Aunque tradicionalmente los descuentos comenzaban el 1 de julio, desde que se liberalizó el sector en 2012, las grandes cadenas de moda adelantan las rebajas a los últimos días de junio para impulsar las ventas y atraer a los consumidores más previsores. La mayoría de las ofertas comenzaron ayer en los canales online, y hoy han llegado a las tiendas físicas.
La tónica general entre los compradores es una estrategia mixta entre el online y el físico. Muchas personas aprovechan para consultar las webs y aplicaciones el día anterior, aunque se encuentran con que muchos artículos ya están agotados. "Ayer estuvimos ya mirando la web y tal, y estaban bastantes cosas agotadas", comentan unas jóvenes mientras buscan un top en una de las tiendas.
Esta nueva costumbre de compra lleva a muchos a hacer un pedido online y, al día siguiente, acercarse a la tienda física para seguir buscando. "Ya hicimos un pedido ayer, pero bueno, nunca está de mal mirar hoy también en tienda", explica una de ellas. A pesar de tener objetivos claros, también hay espacio para la improvisación.

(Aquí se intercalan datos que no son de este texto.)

(* ===== verification/Client.v ===== *)
(** * Client: the load generator's connections
    ([src/client/include/client_state.hpp], [src/client/src/load_generator.cpp])

    One client is a connection that logs in, keeps up to [PIPELINE_DEPTH] Enters in
    flight and reads what the exchange sends.  The handlers work on one client, the order
    factory they share and the kernel, whose answers (time, sockets, [recv], [send]) are
    parameters, by the number of calls made before.  [Socket] is what the kernel keeps of
    the connection: the events it is armed for and, as history, the bytes that went
    through it and what happened to the client on all its connections, in order. *)

From S2P Require Import Prelude Types WireCodec OuchProto OuchCorrect Validation SoupProto OuchResponder Buffer OrderFactory.

(** ** Configuration *)

Definition MAX_ACTIVE_ORDERS : Z := 32.
Definition PIPELINE_DEPTH : Z := 32.
Definition MAX_BATCH_MESSAGES : Z := 2 * PIPELINE_DEPTH.
Definition RECONNECT_DELAY_MS : Z := 1000.
Definition SOUP_USERNAME_PREFIX : list Z := str "LG".
Definition SOUP_PASSWORD : list Z := str "LOADGEN".

Definition kWriteBufBytes : nat := Z.to_nat 4096.
Definition kReadBufBytes : nat := Z.to_nat 65536.

(** ** State *)

Record ActiveOrder := mkActive { ao_user_ref_num : Z; ao_side : Side }.

(** The live-order ring. *)
Record ActiveRing := mkRing { active_orders : list ActiveOrder; active_write : Z; active_count : Z; active_read : Z }.
(** Without a message from the factory the batch is undefined, which is not so in a run. *)
Lemma batch_loop_ok n packet g :
  busy g ->
  (exists g', batch_loop draws n packet g = Some (tt, g') /\ busy g' /\ kept g g') \/
  (batch_loop draws n packet g = None /\ ~ factory_reachable draws (g_factory g)).
Proof.
  assert (forall g, kept g g) as Hrefl by (intros; by apply kept_same; try intros ?).
  revert packet g. induction n as [|n IH]; intros packet g Hb; [left; by exists g|]. cbn [batch_loop]. rewrite gets_bind.
  pose proof Hb as [Hc Hfd Hcon (Hr & Hs) Ha Hpeer]. rewrite Hcon in Hs. set (seq := pe_asked (peer_of (ln_trace (g_link g)))) in *. destruct Hs as (r & k & Hs & Hk).
  destruct (Z.ltb_spec (cs_acks_pending (g_cs g)) PIPELINE_DEPTH) as [Hlt|]; cbn [negb]; [|left; by exists g].
  destruct (pick_target_ok _ (ck_ring _ Hc)) as (target & Et & Htarget). rewrite (lift_bind _ _ _ _ Et).
  destruct (build_message_ok draws (cs_next_user_ref_num (g_cs g)) target (g_factory g) (ck_ref _ Hc) Htarget) as [Htot Hsound].
  destruct (build_message draws (cs_next_user_ref_num (g_cs g)) target (g_factory g)) as [[[kind msg] f']|] eqn:Em.
  2: { right. split; [unfold mbind, M_bind, on_factory; by rewrite Em|]. intros Hf. destruct Htot as [? ?]; [by apply walk_finite|done]. }
  destruct (Hsound kind msg f' eq_refl) as [Hv _].
  assert (on_factory (build_message draws (cs_next_user_ref_num (g_cs g)) target) g = Some ((kind, msg), mkGen (g_cs g) (g_link g) f' (g_calls g))) as Ef
    by (unfold on_factory; by rewrite Em). rewrite (bind_Some _ _ _ _ _ Ef).
  pose proof (soup_unsequenced_frame msg (proj1 Hv) packet) as Hf. cbv zeta in Hf. set (bytes := soup_frame _ _) in Hf.
  assert (factory_reachable draws (g_factory g) -> factory_reachable draws f') as Hfk by (intros Hfr; eapply fr_message; [exact Hfr| | |exact Em]; [apply Hc|done]).
  assert (kept g (mkGen (g_cs g) (g_link g) f' (g_calls g))) as Hk1 by (by apply kept_same).
  assert (busy (mkGen (g_cs g) (g_link g) f' (g_calls g))) as Hb1 by (destruct Hb; by split).
  destruct (decide (length bytes <= length packet)%nat); rewrite Hf; [|left; by eexists].
  destruct (_ || _) eqn:Eroom; [left; by eexists|]. apply orb_false_iff in Eroom as [_ Eroom]. apply negb_false_iff in Eroom.
  rewrite take_app_length, append_write_bind, set_cs_bind by done. cbn [g_cs g_link g_factory g_calls].
  set (c1 := (g_cs g) <| cs_write_buf := (buf_append kWriteBufBytes bytes (cs_write_buf (g_cs g))).2 |>).
  destruct (append_packet (g_cs g) (g_link g) seq bytes c1) as (Hc1 & Hr1 & Hp1); [done..|].
  destruct (count_message_ok kind c1 Hc1 Hfd Hlt) as (Hc2 & Eid & Efd & Econ & Ew & Er & Es & En & Eacks). set (c2 := count_message kind c1) in *.
  pose proof (f_equal fst Es : cs_logged_in c2 = cs_logged_in c1) as Elog. pose proof (f_equal snd Es : cs_next_sequence c2 = cs_next_sequence c1) as Eseq.
  destruct (peer_message (g_cs g) (g_link g) bytes kind msg _ target c2 Hpeer Hfd Hv eq_refl Efd Es Er Eacks) as [Hpeer2 Hasked].
  clearbody c2. set (l2 := mkSocket _ _ _ (ln_trace (g_link g) ++ _)) in *. set (g2 := mkGen c2 l2 f' (g_calls g)).
  assert (kept g g2) as Hk2 by (apply kept_same; try done).
  destruct (IH (bytes ++ drop (length bytes) packet) g2) as [(g' & E & Hb' & Hk')|[E Hnot]].
  - split; cbn [g2 g_cs g_link]; [done|by rewrite Efd|by rewrite Econ| |done|done]. unfold socket_ok. cbn [l2 ln_trace]. rewrite Hasked. fold seq. rewrite Econ. cbn [c1 cs_connecting]. rewrite Hcon. split.
    + destruct Hr1 as (ps & ? & ? & ? & ?). exists ps. rewrite Er, Elog, Eseq. done.
    + pose proof (rs_message _ _ _ _ _ _ _ _ Hs Hv) as Hs'. fold bytes in Hs'. rewrite <- app_assoc, <- Hp1 in Hs'. unfold link_sends. rewrite Eid, Ew, En.
      destruct kind; [exists r, (S k)|exists r, k|exists r, (S k)|exists r, (S k)].
      2: { rewrite app_nil_r in Hs'. by split. }
      all: rewrite refs_from_snoc, <- Hk; (split; [exact Hs'|]); change (cs_next_user_ref_num c1) with (cs_next_user_ref_num (g_cs g)); rewrite Hk; unfold u32; rewrite Zplus_mod_idemp_l; f_equal; lia.
  - left. exists g'. split; [exact E|]. split; [done|]. by eapply kept_trans.
  - right. split; [exact E|]. intros Hfr. by apply Hnot, Hfk.
Qed.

Algunos consumidores acuden con una idea prefijada, pero no cierran la puerta a nuevas compras. "Vamos un poco a lo fijo, pero luego igual nos dejamos sorprender", señalan. Esta estrategia parece ser fomentada por las propias marcas, que utilizan la venta online como un reclamo para que los clientes acudan a los establecimientos, donde a menudo se encuentran con que los productos que querían ya no están disponibles en la web.

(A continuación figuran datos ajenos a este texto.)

(* ===== verification/LoadGenerator.v ===== *)
(** * LoadGenerator: the client's event loop ([src/client/src/load_generator.cpp])

    [run] drives every client from one epoll loop.  What [epoll_wait] reports is a
    parameter that knows what each socket is armed for.  However the kernel answers, the
    loop returns from every round with every client's invariant. *)

From S2P Require Import Prelude Types WireCodec OuchProto OuchCorrect Validation SoupProto OuchResponder Reassembly Buffer OrderFactory.
From S2P Require Import Client ClientInvariant ClientHandlers.

(** ** The code *)

(** [events_\[i\]]: the client in [data.ptr] and the bits that are looked at. *)
Record EpollEvent := mkEpollEvent { ev_client : nat; ev_err_hup : bool; ev_pollout : bool; ev_pollin : bool }.

Inductive epoll_result := epoll_ready (events : list EpollEvent) | epoll_interrupted | epoll_failed.

(** By call number, the sockets' interests and the timeout in milliseconds. *)
Definition EpollWait : Type := nat -> list (option Interest) -> Z -> epoll_result.

Definition UINT64_MAX : Z := 18446744073709551615.

Record Stats := mkStats {
  st_requests_sent : Z; st_responses_ack : Z; st_responses_match : Z; st_responses_err : Z; st_responses_canceled : Z;
  st_responses_replaced : Z; st_orders_in_flight : Z;
}.

Section Loop.
Context {F : Type} `{Double F} (draws : Draws F) (kernel : Kernel) (epoll_wait : EpollWait).
Context (inter_arrival_ns_ : Z).

Record LoadGenerator := mkLoadGenerator {
  clients_ : list (ClientState * Socket);
  lg_factory : OrderFactory (F:=F);
  lg_calls : nat;
}.

Definition LoadGenerator_new (num_clients : nat) : LoadGenerator :=
  mkLoadGenerator ((fun i => (ClientState_new (Z.of_nat i + 1), Socket_new)) <$> seq 0 num_clients) OrderFactory_new 0.

(** A handler called with [clients_\[i\]]. *)
Definition on_client {A} (i : nat) (m : M (Gen F) A) : M LoadGenerator A := fun lg =>
  match clients_ lg !! i with
  | None => None
  | Some (c, l) =>
      match m (mkGen c l (lg_factory lg) (lg_calls lg)) with
      | None => None
      | Some (a, g) => Some (a, mkLoadGenerator (<[i := (g_cs g, g_link g)]> (clients_ lg)) (g_factory g) (g_calls g))
      end
  end.

(** [for (auto& cs : clients_)] from client [i] on. *)
Fixpoint each_client (m : M (Gen F) unit) (n i : nat) : M LoadGenerator unit :=
  match n with O => mret tt | S n => _ ← on_client i m; each_client m n (S i) end.

Definition for_clients (m : M (Gen F) unit) : M LoadGenerator unit :=
  n ← gets (fun lg => length (clients_ lg)); each_client m n 0.

(** The deadline one client adds. *)
Definition client_deadline (c : ClientState) (min_deadline : Z) : Z :=
  if cs_fd c =? -1 then Z.min min_deadline (cs_reconnect_at_ns c) else
  if negb (cs_logged_in c) then min_deadline else
  let min_deadline := Z.min min_deadline (u64 (cs_last_sent_ns c + kSoupHeartbeatIntervalNs)) in
  if (inter_arrival_ns_ >? 0) && (cs_acks_pending c <? PIPELINE_DEPTH) && (buf_length (cs_write_buf c) =? 0)%nat
  then Z.min min_deadline (cs_next_send_ns c) else min_deadline.

Definition min_deadline (clients : list ClientState) : Z := fold_left (fun d c => client_deadline c d) clients UINT64_MAX.

Definition timeout_ms (min_deadline now : Z) : Z :=
  if min_deadline =? UINT64_MAX then -1 else
  let wait_ns := i64 (i64 min_deadline - i64 now) in
  if wait_ns <=? 0 then 0 else (wait_ns / 1000000 + 2147483648) mod 4294967296 - 2147483648.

Frente al poder de las grandes multinacionales, el comercio local lucha por sobrevivir. Tiendas como La Pecera Concept Store no pueden competir con los agresivos descuentos y el calendario de las grandes cadenas.

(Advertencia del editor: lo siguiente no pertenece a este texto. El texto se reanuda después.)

(* ===== verification/Conversation.v ===== *)
(** * Conversation: the exchange and a client of it

    The bytes the outbound thread sends, [stream_of], are a conversation [track] follows:
    a client whose kernel delivers any prefix of them never finds a breach of the
    protocol, and its sequence number is that of the session. *)

From S2P Require Import Prelude Types WireCodec OuchProto OuchCorrect Validation SoupProto OuchResponder Reassembly SessionLog.
From S2P Require Import Inbound NoteProtocol Outbound OutboundStream OutboundTheorems Server.
From S2P Require Import Buffer OrderFactory Client ClientInvariant ClientHandlers LoadGenerator.

(** ** Packets on the wire *)

Lemma frame_of_length p : length (frame_of p) = (3 + length (soup_payload p))%nat.
Proof. unfold frame_of. by rewrite soup_frame_length. Qed.

(** Packets can be read off a stream in one way only. *)
Lemma frames_prefix ps ps' rest :
  Forall packet_fits ps -> Forall packet_fits ps' -> concat (frame_of <$> ps') ++ rest = concat (frame_of <$> ps) ->
  ps' `prefix_of` ps /\ rest = concat (frame_of <$> drop (length ps') ps).
Proof.
  revert ps. induction ps' as [|p' ps' IH]; intros ps Hps Hps' E; [by split; [apply prefix_nil|]|].
  apply Forall_cons in Hps' as [Hp' Hps']. cbn [fmap list_fmap concat] in E. destruct ps as [|p ps].
  { apply (f_equal length) in E. rewrite !length_app, frame_of_length in E. cbn in E. lia. }
  apply Forall_cons in Hps as [Hp Hps]. cbn [fmap list_fmap concat] in E. rewrite <- app_assoc in E.
  assert (p' = p) as ->.
  { pose proof (f_equal parse_soup_packet E) as Eq. unfold frame_of in Eq. rewrite !parse_frame in Eq by done. destruct p, p'. cbn in Eq. congruence. }
  apply app_inv_head in E. destruct (IH ps Hps Hps' E) as [Hpre Hrest]. split; [by apply prefix_cons|done].
Qed.

(** A whole packet has a length, and is found when all of it is there. *)
Lemma frames_not_malformed ps l more :
  Forall packet_fits ps -> l ++ more = concat (frame_of <$> ps) -> soup_status (parse_soup_packet l) <> MALFORMED.
Proof.
  intros Hps E. unfold parse_soup_packet. destruct (Nat.ltb_spec (length l) 2) as [|Hl]; [done|]. destruct ps as [|p ps].
  { apply (f_equal length) in E. rewrite length_app in E. cbn in E. lia. }
  apply Forall_cons in Hps as [Hp _]. cbn [fmap list_fmap concat] in E. pose proof (frame_header (soup_type p) (soup_payload p) (concat (frame_of <$> ps)) Hp) as Hh.
  fold (frame_of p) in Hh. rewrite <- E, take_app_le in Hh by done. rewrite Hh. destruct (Z.eqb_spec (Z.of_nat (length (soup_payload p)) + 1) 0); [lia|].
  by destruct (_ <? _)%nat.
Qed.

Lemma frames_not_oversized n ps l more :
  Forall packet_fits ps -> Forall (fun p => (length (frame_of p) <= n)%nat) ps -> l ++ more = concat (frame_of <$> ps) ->
  soup_status (parse_soup_packet l) = INCOMPLETE -> (length l <= n)%nat.
Proof.
  intros Hps Hn E Hi. destruct (decide (length l <= n)%nat) as [|Hgt]; [done|exfalso]. destruct ps as [|p ps].
  { apply (f_equal length) in E. rewrite length_app in E. cbn in E. lia. }
  apply Forall_cons in Hps as [Hp _]. apply Forall_cons in Hn as [Hn _]. cbn [fmap list_fmap concat] in E.
  assert (l = frame_of p ++ drop (length (frame_of p)) l) as El.
  { rewrite <- (take_drop (length (frame_of p)) l) at 1. f_equal. rewrite <- (take_app_le l more), E by lia. by rewrite take_app_length. }
  rewrite El in Hi. unfold frame_of in Hi at 1. by rewrite parse_frame in Hi.
Qed.

(** ** The exchange's stream *)

(** The session's packets among [ps], as bytes. *)
Definition data_of (ps : list SoupPacket) : list (list Z) := frame_of <$> filter (fun p => soup_type p = SOUP_SEQUENCED_DATA) ps.

Lemma data_of_app ps ps' : data_of (ps ++ ps') = data_of ps ++ data_of ps'.
Proof. unfold data_of. by rewrite filter_app, fmap_app. Qed.

(** Packets a client takes whatever number it has reached. *)
Definition plain_packet (p : SoupPacket) : Prop :=
  p = mkSoupPacket SOUP_SERVER_HEARTBEAT [] \/ exists msg, outbound_wf msg /\ p = mkSoupPacket SOUP_SEQUENCED_DATA (outbound_bytes msg).

Definition login_packet_of (start : Z) : SoupPacket :=
  mkSoupPacket SOUP_LOGIN_ACCEPTED (login_accepted_payload (mkLoginAccepted (soup_session_id SOUP_SESSION) start)).

Lemma stream_packets start packets l :
  stream_of start packets l -> Forall data_packet packets ->
  exists ps, l = concat (frame_of <$> (login_packet_of start :: ps)) /\ Forall plain_packet ps /\ data_of ps = packets.
Proof.
  induction 1 as [|packets l _ IH|packets l packet _ IH]; intros Hd.
  - exists []. cbn [fmap list_fmap concat]. rewrite app_nil_r. done.
  - destruct (IH Hd) as (ps & -> & Hps & Hdata). exists (ps ++ [mkSoupPacket SOUP_SERVER_HEARTBEAT []]). split; [|split].
    + rewrite app_comm_cons, fmap_app, concat_app. cbn [fmap list_fmap concat]. by rewrite app_nil_r.
    + apply Forall_app. split; [done|]. apply Forall_singleton. by left.
    + rewrite data_of_app, Hdata. cbn. apply app_nil_r.
  - apply Forall_app in Hd as [Hd (msg & Hwf & ->)%Forall_singleton]. destruct (IH Hd) as (ps & -> & Hps & Hdata).
    exists (ps ++ [mkSoupPacket SOUP_SEQUENCED_DATA (outbound_bytes msg)]). split; [|split].
    + rewrite app_comm_cons, fmap_app, concat_app. cbn [fmap list_fmap concat]. by rewrite app_nil_r.
    + apply Forall_app. split; [done|]. apply Forall_singleton. right. by exists msg.
    + rewrite data_of_app, Hdata. done.
Qed.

A pesar de las dificultades, el comercio tradicional cuenta con el respaldo de sus compradores habituales, que valoran el trato cercano y el producto local, como el que se crea en Euskadi. "El comprador habitual de otras superficies también valora ese esfuerzo que se hace en el comercio más cercano", explican desde el sector. Por inercia, estas tiendas también ven un aumento de visitantes durante las rebajas y cuentan con una clientela fiel.